[Stored data]
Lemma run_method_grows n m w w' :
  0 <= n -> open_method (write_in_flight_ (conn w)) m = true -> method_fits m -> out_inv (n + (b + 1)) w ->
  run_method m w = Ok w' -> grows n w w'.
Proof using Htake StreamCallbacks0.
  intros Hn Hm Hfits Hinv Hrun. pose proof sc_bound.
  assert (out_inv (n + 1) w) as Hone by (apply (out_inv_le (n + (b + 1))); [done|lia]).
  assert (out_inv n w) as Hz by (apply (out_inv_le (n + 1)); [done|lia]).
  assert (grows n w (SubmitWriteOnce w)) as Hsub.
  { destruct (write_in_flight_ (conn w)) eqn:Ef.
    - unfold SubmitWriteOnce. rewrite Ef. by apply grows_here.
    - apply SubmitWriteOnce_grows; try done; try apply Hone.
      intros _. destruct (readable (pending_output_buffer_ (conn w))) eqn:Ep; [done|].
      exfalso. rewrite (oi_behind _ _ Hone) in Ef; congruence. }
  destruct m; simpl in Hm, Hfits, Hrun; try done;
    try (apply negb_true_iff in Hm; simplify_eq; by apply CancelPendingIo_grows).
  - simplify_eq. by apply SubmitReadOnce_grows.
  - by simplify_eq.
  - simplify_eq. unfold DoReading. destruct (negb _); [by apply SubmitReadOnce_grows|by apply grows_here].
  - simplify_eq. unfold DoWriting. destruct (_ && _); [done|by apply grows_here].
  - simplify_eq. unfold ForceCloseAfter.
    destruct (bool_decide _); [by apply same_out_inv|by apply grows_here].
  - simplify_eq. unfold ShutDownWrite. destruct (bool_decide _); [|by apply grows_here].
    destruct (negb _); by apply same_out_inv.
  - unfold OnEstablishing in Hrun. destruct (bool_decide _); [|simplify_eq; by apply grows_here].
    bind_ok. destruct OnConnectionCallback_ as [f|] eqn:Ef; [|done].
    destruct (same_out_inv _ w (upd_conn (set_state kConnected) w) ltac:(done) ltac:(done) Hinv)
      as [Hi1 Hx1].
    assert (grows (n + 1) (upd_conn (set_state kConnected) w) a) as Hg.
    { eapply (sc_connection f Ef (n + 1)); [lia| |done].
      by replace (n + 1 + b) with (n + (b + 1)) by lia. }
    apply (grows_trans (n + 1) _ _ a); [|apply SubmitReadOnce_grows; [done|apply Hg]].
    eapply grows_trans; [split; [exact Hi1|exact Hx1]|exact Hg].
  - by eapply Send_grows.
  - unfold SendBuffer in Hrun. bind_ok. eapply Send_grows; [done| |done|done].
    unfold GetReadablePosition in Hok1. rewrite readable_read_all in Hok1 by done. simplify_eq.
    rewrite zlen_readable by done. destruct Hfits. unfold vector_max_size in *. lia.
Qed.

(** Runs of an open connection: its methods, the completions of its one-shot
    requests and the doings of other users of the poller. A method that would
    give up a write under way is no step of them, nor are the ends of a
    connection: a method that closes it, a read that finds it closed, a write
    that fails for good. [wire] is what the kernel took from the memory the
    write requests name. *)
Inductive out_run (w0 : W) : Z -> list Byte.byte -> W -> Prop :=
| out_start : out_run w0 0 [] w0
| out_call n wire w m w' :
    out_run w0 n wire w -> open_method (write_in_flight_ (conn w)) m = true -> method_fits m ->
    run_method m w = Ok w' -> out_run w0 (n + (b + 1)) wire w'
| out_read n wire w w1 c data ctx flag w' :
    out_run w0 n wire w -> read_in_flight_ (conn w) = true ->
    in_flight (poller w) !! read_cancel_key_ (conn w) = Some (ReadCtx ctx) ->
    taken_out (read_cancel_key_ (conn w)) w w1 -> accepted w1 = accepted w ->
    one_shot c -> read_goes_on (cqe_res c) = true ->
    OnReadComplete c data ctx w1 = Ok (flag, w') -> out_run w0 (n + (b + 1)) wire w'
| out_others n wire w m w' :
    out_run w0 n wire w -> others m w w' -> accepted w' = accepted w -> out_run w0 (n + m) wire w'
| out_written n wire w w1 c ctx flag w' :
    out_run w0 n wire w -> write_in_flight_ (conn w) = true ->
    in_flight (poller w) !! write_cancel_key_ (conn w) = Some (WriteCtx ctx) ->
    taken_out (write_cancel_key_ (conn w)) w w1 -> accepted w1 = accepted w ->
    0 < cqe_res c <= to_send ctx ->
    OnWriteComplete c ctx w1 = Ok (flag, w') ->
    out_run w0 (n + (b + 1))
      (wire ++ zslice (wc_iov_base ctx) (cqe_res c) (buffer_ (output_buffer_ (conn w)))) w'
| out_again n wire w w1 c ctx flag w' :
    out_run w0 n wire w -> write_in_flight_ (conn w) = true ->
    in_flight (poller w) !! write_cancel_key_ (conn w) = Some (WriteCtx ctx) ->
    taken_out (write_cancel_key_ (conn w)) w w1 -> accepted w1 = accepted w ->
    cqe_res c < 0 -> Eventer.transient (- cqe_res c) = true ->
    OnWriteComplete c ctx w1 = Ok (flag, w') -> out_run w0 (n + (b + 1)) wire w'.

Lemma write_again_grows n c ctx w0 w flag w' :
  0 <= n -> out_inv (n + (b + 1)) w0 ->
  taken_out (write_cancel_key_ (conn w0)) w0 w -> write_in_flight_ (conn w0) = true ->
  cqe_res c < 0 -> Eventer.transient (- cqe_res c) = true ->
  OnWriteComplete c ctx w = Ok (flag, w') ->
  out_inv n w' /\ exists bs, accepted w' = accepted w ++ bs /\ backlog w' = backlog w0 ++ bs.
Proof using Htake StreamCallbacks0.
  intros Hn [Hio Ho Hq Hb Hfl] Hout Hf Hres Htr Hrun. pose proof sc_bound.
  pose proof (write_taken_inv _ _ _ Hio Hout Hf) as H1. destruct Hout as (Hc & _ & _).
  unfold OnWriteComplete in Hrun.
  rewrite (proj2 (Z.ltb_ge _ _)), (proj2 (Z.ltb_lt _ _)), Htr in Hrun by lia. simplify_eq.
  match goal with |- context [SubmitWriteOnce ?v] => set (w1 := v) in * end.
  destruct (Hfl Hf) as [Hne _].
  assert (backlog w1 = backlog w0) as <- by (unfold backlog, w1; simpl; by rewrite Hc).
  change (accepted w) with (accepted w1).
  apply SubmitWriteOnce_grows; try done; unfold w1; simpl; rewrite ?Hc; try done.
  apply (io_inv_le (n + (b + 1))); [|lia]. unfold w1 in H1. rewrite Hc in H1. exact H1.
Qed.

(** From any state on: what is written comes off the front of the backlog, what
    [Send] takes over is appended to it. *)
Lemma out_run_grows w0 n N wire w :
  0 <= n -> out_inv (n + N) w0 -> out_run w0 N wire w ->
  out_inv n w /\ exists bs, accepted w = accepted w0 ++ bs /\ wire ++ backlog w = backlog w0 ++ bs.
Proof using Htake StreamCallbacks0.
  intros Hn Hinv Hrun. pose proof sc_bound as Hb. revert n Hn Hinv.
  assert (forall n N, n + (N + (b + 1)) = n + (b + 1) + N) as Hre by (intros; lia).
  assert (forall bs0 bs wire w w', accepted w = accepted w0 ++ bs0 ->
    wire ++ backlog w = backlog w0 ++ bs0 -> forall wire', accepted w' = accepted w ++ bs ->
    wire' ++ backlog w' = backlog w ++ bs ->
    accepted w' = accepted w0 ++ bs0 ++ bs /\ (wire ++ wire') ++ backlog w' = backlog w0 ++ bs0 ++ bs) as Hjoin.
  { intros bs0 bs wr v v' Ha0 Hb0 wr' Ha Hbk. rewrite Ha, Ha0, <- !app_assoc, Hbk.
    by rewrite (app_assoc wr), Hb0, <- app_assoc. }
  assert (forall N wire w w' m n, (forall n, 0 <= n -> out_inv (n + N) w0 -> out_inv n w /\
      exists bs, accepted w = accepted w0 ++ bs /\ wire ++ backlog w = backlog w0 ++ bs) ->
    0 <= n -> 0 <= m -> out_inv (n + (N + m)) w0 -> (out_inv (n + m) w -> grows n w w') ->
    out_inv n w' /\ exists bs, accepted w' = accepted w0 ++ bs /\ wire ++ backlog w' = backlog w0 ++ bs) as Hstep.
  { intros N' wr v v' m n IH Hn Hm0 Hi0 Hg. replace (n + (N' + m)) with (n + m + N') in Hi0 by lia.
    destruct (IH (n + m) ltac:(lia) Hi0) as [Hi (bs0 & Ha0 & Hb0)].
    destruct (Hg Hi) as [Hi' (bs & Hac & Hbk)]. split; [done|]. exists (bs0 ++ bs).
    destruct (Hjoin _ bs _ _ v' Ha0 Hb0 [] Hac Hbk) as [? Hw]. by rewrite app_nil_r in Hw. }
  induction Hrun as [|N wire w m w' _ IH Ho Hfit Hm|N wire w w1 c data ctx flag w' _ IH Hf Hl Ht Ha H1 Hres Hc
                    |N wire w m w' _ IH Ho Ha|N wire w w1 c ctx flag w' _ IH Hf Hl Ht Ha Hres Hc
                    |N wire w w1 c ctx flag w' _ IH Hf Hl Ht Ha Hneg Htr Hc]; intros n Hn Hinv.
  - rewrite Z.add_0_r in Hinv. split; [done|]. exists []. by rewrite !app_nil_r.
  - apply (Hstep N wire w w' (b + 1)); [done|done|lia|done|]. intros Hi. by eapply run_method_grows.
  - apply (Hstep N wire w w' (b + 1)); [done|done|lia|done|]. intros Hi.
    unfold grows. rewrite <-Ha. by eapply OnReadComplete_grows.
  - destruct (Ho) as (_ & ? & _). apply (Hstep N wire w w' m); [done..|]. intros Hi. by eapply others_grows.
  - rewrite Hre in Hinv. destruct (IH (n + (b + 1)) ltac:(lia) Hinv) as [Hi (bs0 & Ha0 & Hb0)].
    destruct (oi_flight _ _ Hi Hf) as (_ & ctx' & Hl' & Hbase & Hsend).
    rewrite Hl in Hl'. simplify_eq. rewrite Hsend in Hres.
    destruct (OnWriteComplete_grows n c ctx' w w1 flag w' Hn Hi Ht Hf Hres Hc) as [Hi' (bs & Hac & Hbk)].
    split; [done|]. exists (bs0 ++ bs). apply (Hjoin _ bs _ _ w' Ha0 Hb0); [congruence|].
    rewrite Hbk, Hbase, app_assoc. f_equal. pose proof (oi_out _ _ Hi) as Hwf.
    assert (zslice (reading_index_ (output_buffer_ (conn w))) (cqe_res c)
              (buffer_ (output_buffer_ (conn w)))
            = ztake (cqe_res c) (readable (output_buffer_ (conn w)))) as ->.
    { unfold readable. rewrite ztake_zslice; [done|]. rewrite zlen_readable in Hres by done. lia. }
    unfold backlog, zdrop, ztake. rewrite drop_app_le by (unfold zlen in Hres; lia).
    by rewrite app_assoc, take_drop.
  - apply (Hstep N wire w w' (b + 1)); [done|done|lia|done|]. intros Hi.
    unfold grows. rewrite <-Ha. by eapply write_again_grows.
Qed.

Aim of the exercise — An exact, complete copy of the lines above from the one with "destruct (negb _); by apply same_out_inv." through the one with "connection: a method" is the whole answer.

Task output —
    destruct (negb _); by apply same_out_inv.
  - unfold OnEstablishing in Hrun. destruct (bool_decide _); [|simplify_eq; by apply grows_here].
    bind_ok. destruct OnConnectionCallback_ as [f|] eqn:Ef; [|done].
    destruct (same_out_inv _ w (upd_conn (set_state kConnected) w) ltac:(done) ltac:(done) Hinv)
      as [Hi1 Hx1].
    assert (grows (n + 1) (upd_conn (set_state kConnected) w) a) as Hg.
    { eapply (sc_connection f Ef (n + 1)); [lia| |done].
      by replace (n + 1 + b) with (n + (b + 1)) by lia. }
    apply (grows_trans (n + 1) _ _ a); [|apply SubmitReadOnce_grows; [done|apply Hg]].
    eapply grows_trans; [split; [exact Hi1|exact Hx1]|exact Hg].
  - by eapply Send_grows.
  - unfold SendBuffer in Hrun. bind_ok. eapply Send_grows; [done| |done|done].
    unfold GetReadablePosition in Hok1. rewrite readable_read_all in Hok1 by done. simplify_eq.
    rewrite zlen_readable by done. destruct Hfits. unfold vector_max_size in *. lia.
Qed.

(** Runs of an open connection: its methods, the completions of its one-shot
    requests and the doings of other users of the poller. A method that would
    give up a write under way is no step of them, nor are the ends of a
    connection: a method that closes it, a read that finds it closed, a write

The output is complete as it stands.